Claro que também devo mencionar aqui as mulheres que ficam perdidas na teia da vida. Infelizmente conheço várias. Tornam-se pouco produtivas pela capacidade de dispersão e falta de finalização. Falta de direcionamento mesmo. São aquelas que, para ir comprar uma cenoura, aproveitam e conversam meia hora com quem encontrarem no meio do caminho. E quando vão cozinhar se lembram de algo e começam a digitar no WhatsApp, atrasando o almoço de todos.
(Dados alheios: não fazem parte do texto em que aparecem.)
Definition usable (r : Router) (c : Candidate) : bool :=
  has_api_key r (rc_channel_id c.1) && is_healthy clk r (rc_channel_id c.1).

#[export] Instance usable_proper : Proper (router_equiv ==> eq ==> eq) usable.
Proof.
  intros r r' (Hc & Hh & Hk & _) c ? <-. unfold usable, has_api_key, is_healthy.
  by rewrite Hc, Hh, Hk.
Qed.

(** The quota of a flat-fee candidate is not used up. *)
Definition within (r : Router) (c : Candidate) : bool :=
  match rm_billing c.2 with
  | FlatFee _ quota _ => is_within_quota (usage_of r (rm_mapping_id c.2)) quota
  | Metered _ => false
  end.

#[export] Instance within_proper : Proper (router_equiv ==> eq ==> eq) within.
Proof.
  intros r r' (_ & _ & _ & Hu) c ? <-. unfold within.
  destruct (rm_billing c.2); [done|]. by rewrite Hu.
Qed.

Definition blocks (c : Candidate) : bool :=
  match rm_billing c.2 with
  | FlatFee _ _ Block => true
  | _ => false
  end.

(** A usable flat-fee candidate that ends the search: it serves the request,
    or its exhausted quota blocks it. *)
Definition decides (r : Router) (c : Candidate) : bool :=
  usable r c && cand_flat_fee c && (within r c || blocks c).

Inductive selection (r : Router) (cs : list Candidate) (client_name : string)
    : Res ProxyError Candidate -> Prop :=
| sel_flat_fee c :
    c ∈ cs -> decides r c = true ->
    (forall d, d ∈ cs -> decides r d = true -> cand_priority d <= cand_priority c) ->
    selection r cs client_name
      (if within r c then Ok c else Err (ChannelSelection client_name))
| sel_metered c :
    (forall d, d ∈ cs -> decides r d = false) ->
    c ∈ cs -> usable r c = true -> cand_flat_fee c = false ->
    (forall d, d ∈ cs -> usable r d = true -> cand_flat_fee d = false ->
       cand_priority d <= cand_priority c) ->
    selection r cs client_name (Ok c)
| sel_exhausted c before after :
    (forall d, d ∈ cs -> decides r d = false) ->
    (forall d, d ∈ cs -> usable r d = true -> cand_flat_fee d = true) ->
    cs = before ++ c :: after -> usable r c = true ->
    (forall d, d ∈ before -> usable r d = false) ->
    selection r cs client_name (Ok c)
| sel_none :
    (forall d, d ∈ cs -> usable r d = false) ->
    selection r cs client_name (Err (ChannelSelection client_name)).

Lemma insert_usage_equiv r mid :
  router_equiv r (with_quota_usage (<[mid := usage_of r mid]> (quota_usage r)) r).
Proof.
  split_and!; [done..|]. intros k. unfold usage_of at 2. simpl.
  destruct (decide (mid = k)) as [->|]; [by rewrite lookup_insert_eq|].
  by rewrite lookup_insert_ne.
Qed.

Lemma within_flat_fee r ch m hint quota act :
  rm_billing m = FlatFee hint quota act ->
  within r (ch, m) = is_within_quota (usage_of r (rm_mapping_id m)) quota.
Proof. intros Hb. unfold within. simpl. by rewrite Hb. Qed.

Lemma decides_equiv r r' l :
  router_equiv r r' -> List.find (decides r) l = List.find (decides r') l.
Proof. intros He. apply find_ext_all. intros c. unfold decides. by rewrite He. Qed.

Lemma try_flat_fee_spec name l r :
  Forall (fun c => cand_flat_fee c = true) l ->
  router_equiv r (try_flat_fee clk name l r).1 /\
  (try_flat_fee clk name l r).2 =
    (c ← List.find (decides r) l;
     Some (if within r c then Ok c else Err (ChannelSelection name))).
Proof.
  intros Hl. revert r. induction Hl as [|[ch m] l Hflat _ IH]; intros r; [done|].
  simpl. unfold decides at 1. rewrite Hflat. unfold usable at 1, blocks.
  unfold cand_flat_fee in Hflat. simpl in *.
  destruct (has_api_key r _); simpl; [|apply IH].
  destruct (is_healthy clk r _); simpl; [|apply IH].
  destruct (rm_billing m) as [|hint quota act] eqn:Hb; [done|].
  rewrite (within_flat_fee _ _ _ _ _ _ Hb).
  pose proof (insert_usage_equiv r (rm_mapping_id m)) as He.
  change (default (QuotaUsage_new clk) (quota_usage r !! rm_mapping_id m))
    with (usage_of r (rm_mapping_id m)).
  destruct (is_within_quota _ quota) eqn:Hw; simpl;
    [by rewrite (within_flat_fee _ _ _ _ _ _ Hb), Hw|].
  destruct act; simpl; [|by rewrite (within_flat_fee _ _ _ _ _ _ Hb), Hw].
  set (r' := with_quota_usage _ r) in *. destruct (IH r') as [IH1 IH2].
  split; [by etrans|]. rewrite IH2, (decides_equiv _ _ _ He).
  destruct (List.find _ l); simpl; [|done]. by rewrite <-He.
Qed.
End Specification.

Lemma select_selection clk name cs r :
  router_equiv clk r (select_channel clk name cs r).1 /\
  selection clk r cs name (select_channel clk name cs r).2.
Proof.
  unfold select_channel.
  set (flatfee := sort_desc cand_priority (List.filter cand_flat_fee cs)).
  destruct (try_flat_fee_spec clk name flatfee r) as [He Hret].
  { apply Forall_forall. intros c Hc. subst flatfee.
    by apply elem_of_sort_desc, elem_of_filter_bool in Hc as [_ ?]. }
  destruct (try_flat_fee clk name flatfee r) as [r' ret]. simpl in *. subst ret.
  assert (Hflat : forall d, d ∈ cs -> decides clk r d = true ->
            d ∈ List.filter cand_flat_fee cs).
  { intros d Hd Hdec. apply elem_of_filter_bool. split; [done|].
    unfold decides in Hdec. apply andb_true_iff in Hdec as [Hdec _].
    by apply andb_true_iff in Hdec as [_ ?]. }
  destruct (List.find (decides clk r) flatfee) as [c|] eqn:Hf; simpl.
  { split; [done|]. apply find_sort_desc_max in Hf as (Hin & Hd & Hmax).
    apply elem_of_filter_bool in Hin as [Hin _]. constructor; auto. }
  assert (Hnone : forall d, d ∈ cs -> decides clk r d = false).
  { intros d Hd. apply not_true_is_false. intros Hdec.
    rewrite (proj1 (find_sort_desc_None _ _ _) Hf d) in Hdec; [done|auto]. }
  rewrite (find_ext_all _ (usable clk r)).
  2:{ intros d. rewrite He. done. }
  destruct (List.find (usable clk r) _) as [c|] eqn:Hm; simpl.
  { split; [done|]. apply find_sort_desc_max in Hm as (Hin & Hu & Hmax).
    apply elem_of_filter_bool in Hin as [Hin Hnf%negb_true_iff].
    apply sel_metered; auto. intros d Hd Hud Hfd. apply Hmax; [|done].
    apply elem_of_filter_bool. by rewrite Hfd. }
  rewrite (find_ext_all _ (usable clk r)).
  2:{ intros d. rewrite He. done. }
  destruct (List.find (usable clk r) cs) as [c|] eqn:Hc; simpl; (split; [done|]).
  - apply find_split in Hc as (before & after & Hcs & Hu & Hb).
    apply (sel_exhausted _ _ _ _ c before after); auto. intros d Hd Hud.
    apply not_false_is_true. intros Hfd.
    rewrite (proj1 (find_sort_desc_None _ _ _) Hm d) in Hud; [done|].
    apply elem_of_filter_bool. by rewrite Hfd.
  - apply sel_none. by apply find_None_iff.
Qed.
Lemma tier_selection_witness :
  let t := {| up_to := Some 100;
              price := Token {| input_per_mtok := f64_one; output_per_mtok := f64_one;
                                cache_write_per_mtok := None; cache_read_per_mtok := None;
                                thinking_per_mtok := None |} |} in
  calc_tiered_tokens
    {| input_tokens := 90; output_tokens := 20; cache_write_tokens := 0;
       cache_read_tokens := 0; thinking_tokens := 0 |} [t] "USD" = (f64_zero, "USD").
Proof.
  intros t.
  refine (proj2 (tier_selection
    {| input_tokens := 90; output_tokens := 20; cache_write_tokens := 0;
       cache_read_tokens := 0; thinking_tokens := 0 |} [t] "USD" _)).
  split; vm_compute; discriminate.
Defined.

(** ** Extraction *)

#[local] Arguments get : simpl never.

Section ExtractionFacts.
Context `{SerdeJson}.

Definition obj (l : list (string * Value)) : Value := VObject (list_to_map l).

#[local] Arguments obj : simpl never.

Definition anthropic_body (u : Usage) : Value :=
  obj [("usage", obj [("input_tokens", VU64 (input_tokens u));
                      ("output_tokens", VU64 (output_tokens u));
                      ("cache_creation_input_tokens", VU64 (cache_write_tokens u));
                      ("cache_read_input_tokens", VU64 (cache_read_tokens u))])].

Definition chat_body (u : Usage) : Value :=
  obj [("usage", obj [("prompt_tokens", VU64 (input_tokens u));
                      ("completion_tokens", VU64 (output_tokens u));
                      ("prompt_tokens_details",
                        obj [("cached_tokens", VU64 (cache_read_tokens u))])])].

Definition responses_body (u : Usage) : Value :=
  obj [("usage", obj [("input_tokens", VU64 (input_tokens u));
                      ("output_tokens", VU64 (output_tokens u));
                      ("input_tokens_details",
                        obj [("cached_tokens", VU64 (cache_read_tokens u))])])].

Definition chat_total_body (total : Z) : Value :=
  obj [("usage", obj [("total_tokens", VU64 total)])].

Definition with_cache_write (n : Z) (u : Usage) : Usage :=
  {| input_tokens := input_tokens u; output_tokens := output_tokens u;
     cache_write_tokens := n; cache_read_tokens := cache_read_tokens u;
     thinking_tokens := thinking_tokens u |}.

Context `{!SerdeJsonLaws _}.

Lemma get_obj_cons k k' v l :
  get k (obj ((k', v) :: l)) = if String.eqb k' k then Some v else get k (obj l).
Proof.
  unfold obj. rewrite !get_VObject. simpl. destruct (String.eqb_spec k' k) as [->|Hne].
  - apply lookup_insert_eq.
  - by apply lookup_insert_ne.
Qed.

Lemma get_obj_nil k : get k (obj []) = None.
Proof. unfold obj. by rewrite get_VObject. Qed.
São elas que se levantam para pegar algo e se distraem com algo ou lembram algo e deixam sem conluir o que começaram. Ou entram nas redes sociais visualizando e comentando os posts de todos. Até dos que não conhece. Nestes casos, realmente o mundo corporativo não se encaixa. Nem a própria vida do labor. Esse grupo, reconheço, é feito de mulheres – e, claro, de homens – que não gostam do trabalho profissional. O trabalho profissional exige disciplina, direcionamento e finalização. Para estes, melhor não se autoenganar. Fica aqui a dica para refletir em qual perfil você se encaixa.
Nany Bilate é pensadora intuitiva e pesquisadora. Seus estudos e textos são focados na transição de valores e crenças da nossa sociedade. E sua interferência nas identidades feminina e masculina contemporâneas.